Sabah olduğunu kulak yırtan bir alarm sesi duyduğunda anlamıştı. Kapalı gözlerle telefonunu aradı. Elini her yerde dolaştırıp bulduğunda tek gözünü açtı ve telefona baktı. Saat daha sabahın 5 idi ve çalan alarm Baekhyundan gelmiyordu. Başını kaldırıp etrafa zor açık duran gözlerle baktı. Ses Krisin telefonundan geliyordu ve Kris horul horul uyuyordu.

Baekhyun zorlanarak ayağa kalktı. Bir süre odanın mimarisini izlerken alarm arkada fon oluyordu.
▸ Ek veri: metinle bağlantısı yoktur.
(* ===== verification/WorkOrderTheorems.v ===== *)
(** What a decision guarantees: the theorems about [decideWorkOrderV1] and the deciders behind it,
    and what single operations guarantee: acceptance, attempts and the effect they enqueue. *)

From Stdlib Require Import ZArith Lia String.
From stdpp Require Import base tactics list strings option gmap relations.
From S2P Require Import Prelude JsString JsDate Json SettlementPolicy ContractBase PlanContract.
From S2P Require Import PlanGraph PlanProps Envelope EnvelopeProps WorkOrderState WorkOrderFacts.
From S2P Require Import WorkOrderContext WorkOrderEffects WorkOrderCore WorkOrderSettle.
From S2P Require Import WorkOrderObserve WorkOrderDelivery WorkOrderCommands WorkOrder.
From S2P Require Import WorkOrderSpec WorkOrderLogic WorkOrderRefine WorkOrderSafety.
From S2P Require Import WorkOrderEvents WorkOrderExample.

Section Start.
Context `{Sha256} {env : Env}.
Implicit Types (a : Abstract).

Definition fresh_branch (p : PlanBranch) : AbstractBranch :=
  {| ab_planned := p; ab_state := initial_state p; ab_attempt := 0; ab_deadline := None |}.

Definition add_branch (p : PlanBranch) (a : Abstract) : Abstract :=
  set_abranches (<[pb_branch_ref p := fresh_branch p]> (as_branches a)) a.
Lemma snapshot_allows :
  au_may_schedule_forward_work (ls_automation (ok_get _ snapshot_ok)) = true.
Proof. vm_compute. reflexivity. Defined.

Lemma state1_keyed ref b : st_branches state1 !! ref = Some b → br_branch_ref b = ref.
Proof.
  assert (bool_decide (map_Forall (λ r b, br_branch_ref b = r) (st_branches state1)) = true) as Hk
    by (vm_compute; reflexivity).
  apply bool_decide_eq_true in Hk. apply Hk.
Qed.

Lemma forward_work_is_clean_witness :
  st_status state1 ∈ [WStarting; WRunning]
  ∧ ls_violations (ok_get _ snapshot_ok) = [].
Proof.
  destruct (forward_work_is_clean state1 sample_outbox ∅ (ok_get _ snapshot_ok)
    (ok_get_eq _ snapshot_ok) state1_keyed snapshot_allows) as (_ & Hs & Hv & _).
  exact (conj Hs Hv).
Defined.

(** * The projector *)

#[export] Existing Instance checksum_sha.

(** Send evidence is not part of the sample run: every normaliser refuses. *)
#[export] Instance no_send_evidence : SendEvidence :=
  {| normalizeDispatchPacketVerificationReceiptV1 := λ _, Err TypeError;
     normalizeSendAuthorizationOperationScopeBindingV2 := λ _ _, Err TypeError;
     normalizeSendAuthorizationBundleV1 := λ _, Err TypeError;
     createCommittedSendAuthorizationProofV2 := λ _, Err TypeError;
     createProviderEntryWindowAnchorV1 := λ _, Err TypeError;
     createProviderEntryWindowIndexV1 := λ _, Err TypeError;
     normalizeProviderEntryWindowV1 := λ _ _, Err TypeError;
     normalizeProviderEntryWindowIndexV1 := λ _ _, Err TypeError;
     normalizeProviderEntryWindowReceiptClosureV1 := λ _, Err TypeError;
     advanceProviderEntryWindowIndexV1 := λ _, Err TypeError |}.
(* ===== verification/JsonText.v ===== *)
(** JSON text: [JSON.stringify] and [JSON.parse] of plain values, the normal form behind
    [canonicalJson], and UTF-8 decoding ([new TextDecoder("utf-8", { fatal: true })]).

    These are the language's own operations, as the event store uses them: [JSON.parse] of a
    line of the journal and of the pending evidence, [JSON.stringify] of the lock metadata.  The
    reader is recursive descent on the text with a fuel that [read_value_fuel] shows to be
    irrelevant; the main theorem is that reading what was printed gives the value back. *)

From Stdlib Require Import ZArith Lia Ascii String Permutation Sorted.
From stdpp Require Import base tactics list strings option pretty.
From S2P Require Import Prelude JsString Json.

(** ** Printing *)

(** [JSON.stringify(value)] of a plain value whose objects list their fields in enumeration
    order. *)
Fixpoint print (j : json) : string :=
  match j with
  | JNull | JUndef | JNonFinite | JOther => "null"
  | JBool b => if b then "true" else "false"
  | JInt z => pretty z
  | JNum t => t
  | JStr s => quote s
  | JArr l => "[" +:+ join_comma (map print l) +:+ "]"
  | JObj fs =>
      "{" +:+ join_comma (map (λ kv, match kv with (k, v) => quote k +:+ ":" +:+ print v end) fs)
        +:+ "}"
  end.

(** The order of two fields: that of their keys. *)
Definition field_leb {A} (a b : string * A) : bool := key_leb a.1 b.1.

(** [normalize(value)], with the keys of each object in the order the normalised object
    enumerates them. *)
Fixpoint canon (j : json) : json :=
  match j with
  | JArr l => JArr (map canon l)
  | JObj fs => JObj (isort field_leb (map (λ kv, match kv with (k, v) => (k, canon v) end) fs))
  | _ => j
  end.

(** ** Reading *)

(** A failed read is a [SyntaxError]. *)
Definition json_space (c : ascii) : bool :=
  (code c =? 32)%Z || (code c =? 9)%Z || (code c =? 10)%Z || (code c =? 13)%Z.

Fixpoint skip_space (s : string) : string :=
  match s with
  | String c s' => if json_space c then skip_space s' else s
  | EmptyString => s
  end.

Definition hex_value (c : ascii) : option N :=
  let n := N_of_ascii c in
  if between 48 57 c then Some (n - 48)%N
  else if between 97 102 c then Some (n - 87)%N
  else if between 65 70 c then Some (n - 55)%N
  else None.

Definition hex4 (a b c d : ascii) : option N :=
  x ← hex_value a; y ← hex_value b; z ← hex_value c; t ← hex_value d;
  Some (((x * 16 + y) * 16 + z) * 16 + t)%N.

(** The UTF-8 bytes of a code point. *)
Definition utf8_of (n : N) (rest : string) : string :=
  if (n <? 128)%N then String (ascii_of_N n) rest
  else if (n <? 2048)%N then
    String (ascii_of_N (192 + n / 64)) (String (ascii_of_N (128 + n mod 64)) rest)
  else if (n <? 65536)%N then
    String (ascii_of_N (224 + n / 4096))
      (String (ascii_of_N (128 + n / 64 mod 64)) (String (ascii_of_N (128 + n mod 64)) rest))
  else
    String (ascii_of_N (240 + n / 262144))
      (String (ascii_of_N (128 + n / 4096 mod 64))
        (String (ascii_of_N (128 + n / 64 mod 64)) (String (ascii_of_N (128 + n mod 64)) rest))).

Definition high_surrogate (n : N) : bool := (55296 <=? n)%N && (n <=? 56319)%N.
Definition low_surrogate (n : N) : bool := (56320 <=? n)%N && (n <=? 57343)%N.
Definition join_surrogates (h l : N) : N := (65536 + (h - 55296) * 1024 + (l - 56320))%N.

(** The character of a one-letter escape. *)
Definition simple_escape (c : ascii) : option ascii :=
  let n := N_of_ascii c in
  if (n =? 34)%N || (n =? 92)%N || (n =? 47)%N then Some c
  else if (n =? 98)%N then Some "008"%char
  else if (n =? 102)%N then Some "012"%char
  else if (n =? 110)%N then Some "010"%char
  else if (n =? 114)%N then Some "013"%char
  else if (n =? 116)%N then Some "009"%char
  else None.

Definition push (c : ascii) (r : option (string * string)) : option (string * string) :=
  match r with Some (s, rest) => Some (String c s, rest) | None => None end.
Definition push_point (n : N) (r : option (string * string)) : option (string * string) :=
  match r with Some (s, rest) => Some (utf8_of n s, rest) | None => None end.

(** The characters of a string literal up to its closing quote, and the text after it.  A pair of
    surrogate escapes is one code point; a lone one keeps its own three bytes. *)
Fixpoint read_chars (s : string) : option (string * string) :=
  match s with
  | EmptyString => None
  | String c s1 =>
      if (N_of_ascii c =? 34)%N then Some (EmptyString, s1)
      else if (N_of_ascii c <? 32)%N then None
      else if (N_of_ascii c =? 92)%N then
        match s1 with
        | EmptyString => None
        | String e s2 =>
            if (N_of_ascii e =? 117)%N then
              match s2 with
              | String a1 (String a2 (String a3 (String a4 s6))) =>
                  match hex4 a1 a2 a3 a4 with
                  | None => None
                  | Some h =>
                      match s6 with
                      | String c1 (String c2 (String b1 (String b2 (String b3 (String b4 s12))))) =>
                          match hex4 b1 b2 b3 b4 with
                          | Some l =>
                              if (N_of_ascii c1 =? 92)%N && (N_of_ascii c2 =? 117)%N
                                 && high_surrogate h && low_surrogate l
                              then push_point (join_surrogates h l) (read_chars s12)
                              else push_point h (read_chars s6)
                          | None => push_point h (read_chars s6)
                          end
                      | _ => push_point h (read_chars s6)
                      end
                  end
              | _ => None
              end
            else match simple_escape e with
                 | Some c' => push c' (read_chars s2)
                 | None => None
                 end
        end
      else push c (read_chars s1)
  end.

Fixpoint take_digits (s : string) : string * string :=
  match s with
  | String c s' =>
      if is_digit c then let p := take_digits s' in (String c p.1, p.2) else (EmptyString, s)
  | EmptyString => (EmptyString, EmptyString)
  end.

Definition starts_with (c : Z) (s : string) : option string :=
  match s with
  | String a s' => if (code a =? c)%Z then Some s' else None
  | EmptyString => None
  end.

(** The integer part of a number: [0] or a numeral without a leading zero. *)
Definition valid_int (ds : string) : bool :=
  match ds with
  | EmptyString => false
  | String c EmptyString => true
  | String c _ => negb (code c =? 48)%Z
  end.
(** [releaseJournalLock(lock)]: mark the release, move the lock aside, verify that the moved file
    is the lock that was held, delete it and the marker. *)
Definition releaseJournalLock (m : LockMetadata) : io unit :=
  do* current := inspectJournalLock in
  run throw_if (negb (holds_nonce current m)) OWNERSHIP_LOST in
  do* k := tick in
  let mark := transition_path (lm_nonce m) in
  do* r := attempt (create_file mark (json_line (transition_json (marker m Release k)))) in
  match r with
  | Err _ => throw RELEASE_FAILED
  | Ok _ =>
      do* rechecked := inspectJournalLock in
      if negb (holds_nonce rechecked m) then
        run attempt (unlinkIfPresent mark) in throw OWNERSHIP_LOST
      else
      do* n := tick in
      let moved_path := release_path (lm_nonce m) (random_hex 16 n) in
      do* owned := attempt (assertJournalLockOwned m) in
      match owned with
      | Err e => run attempt (unlinkIfPresent mark) in throw e
      | Ok _ =>
          do* moved := attempt (rename lock_path moved_path) in
          match moved with
          | Err _ => throw RELEASE_FAILED
          | Ok _ =>
              do* back := attempt (read_lock_file moved_path) in
              match back with
              | Err _ => throw RELEASE_FAILED
              | Ok c =>
                  run throw_if (negb (sameLockIdentity c m)) OWNERSHIP_LOST in
                  do* gone := attempt (run unlink moved_path in unlinkIfPresent mark) in
                  match gone with Err _ => throw RELEASE_FAILED | Ok _ => ret tt end
              end
          end
      end
  end.
End Lock.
Amatör filmlerin sahneleri gibiydi şuan içinde bulunduğu durum. Krisin telefonunu eline alıp kapattı ve gelişi güzel attı. Gelişi güzel atmış olsa da Krisin yüzüne gelmişti.

Kris gözlerini şaşkınlıkla açarken Baekhyun yumuşak adımlarla kaçmayı düşündü ama Kris onu tişörtünden yakalamıştı.

"Hey suçlu. Nereye kaçıyorsun? Özür dile." Eh Kris ciddi gibiydi? Hadi ama alarm sesiyle uyanmamış ama bir telefon yüzünden uyanmıştı.

Baekhyun yavaşça önünde eğilip masum köpek bakışı attı önündeki yarı uykulu afete.

Evet evet o Kris değil tam bir Afetti.

Kris gülerek tisortunu bıraktı "tamam affettim git yoksa birazdan her yerimi yalayacak gibi görünüyor--"

Kris köpeğe benziyorsun demeye çalışmıştı ama dediği şeyle hemen ağzını kapattı. Kendi kendine içinden gülerken Baekhyun'un utanarak tuvalete kaçtığını gördü.

*****
"Hyung ben çıkıyorum!" kapının eşiğinden Krise bağırarak odadan çıktı. Bu gün Baekhyun mutluydu ve gülerek aşağıya inerken insanlar onun deli olup olmadığı hakkında konuşuyordu.

Baekhyun bir kız erkek topluluğuna dil çıkararak yürümeye devam ediyordu. Yurttan çıkarken kapıda birinin kolunu tutmasıyla irkildi. Yanına bakmaya fırsat bulamadan o kişi Baekhyun'u çekti. Bu koku tanıdık bir kokuydu ve Baekhyun bu kokudan huzursuz olmuştu.

Jongin, Baekhyunu duvar ile kendi arasına aldı. Baekhyun yeni boyanmış olduğu belli olan beyaz-krem renkli duvara içinden bir şey çıkıp Jongini yutması için dua ediyordu.

"Sakin ol ufaklık. Zarar verecek değilim." sesi inandırıcı gelmiyordu. Her zamanki gibi benim istediğim olacak diye bağıran bir ses tonuydu.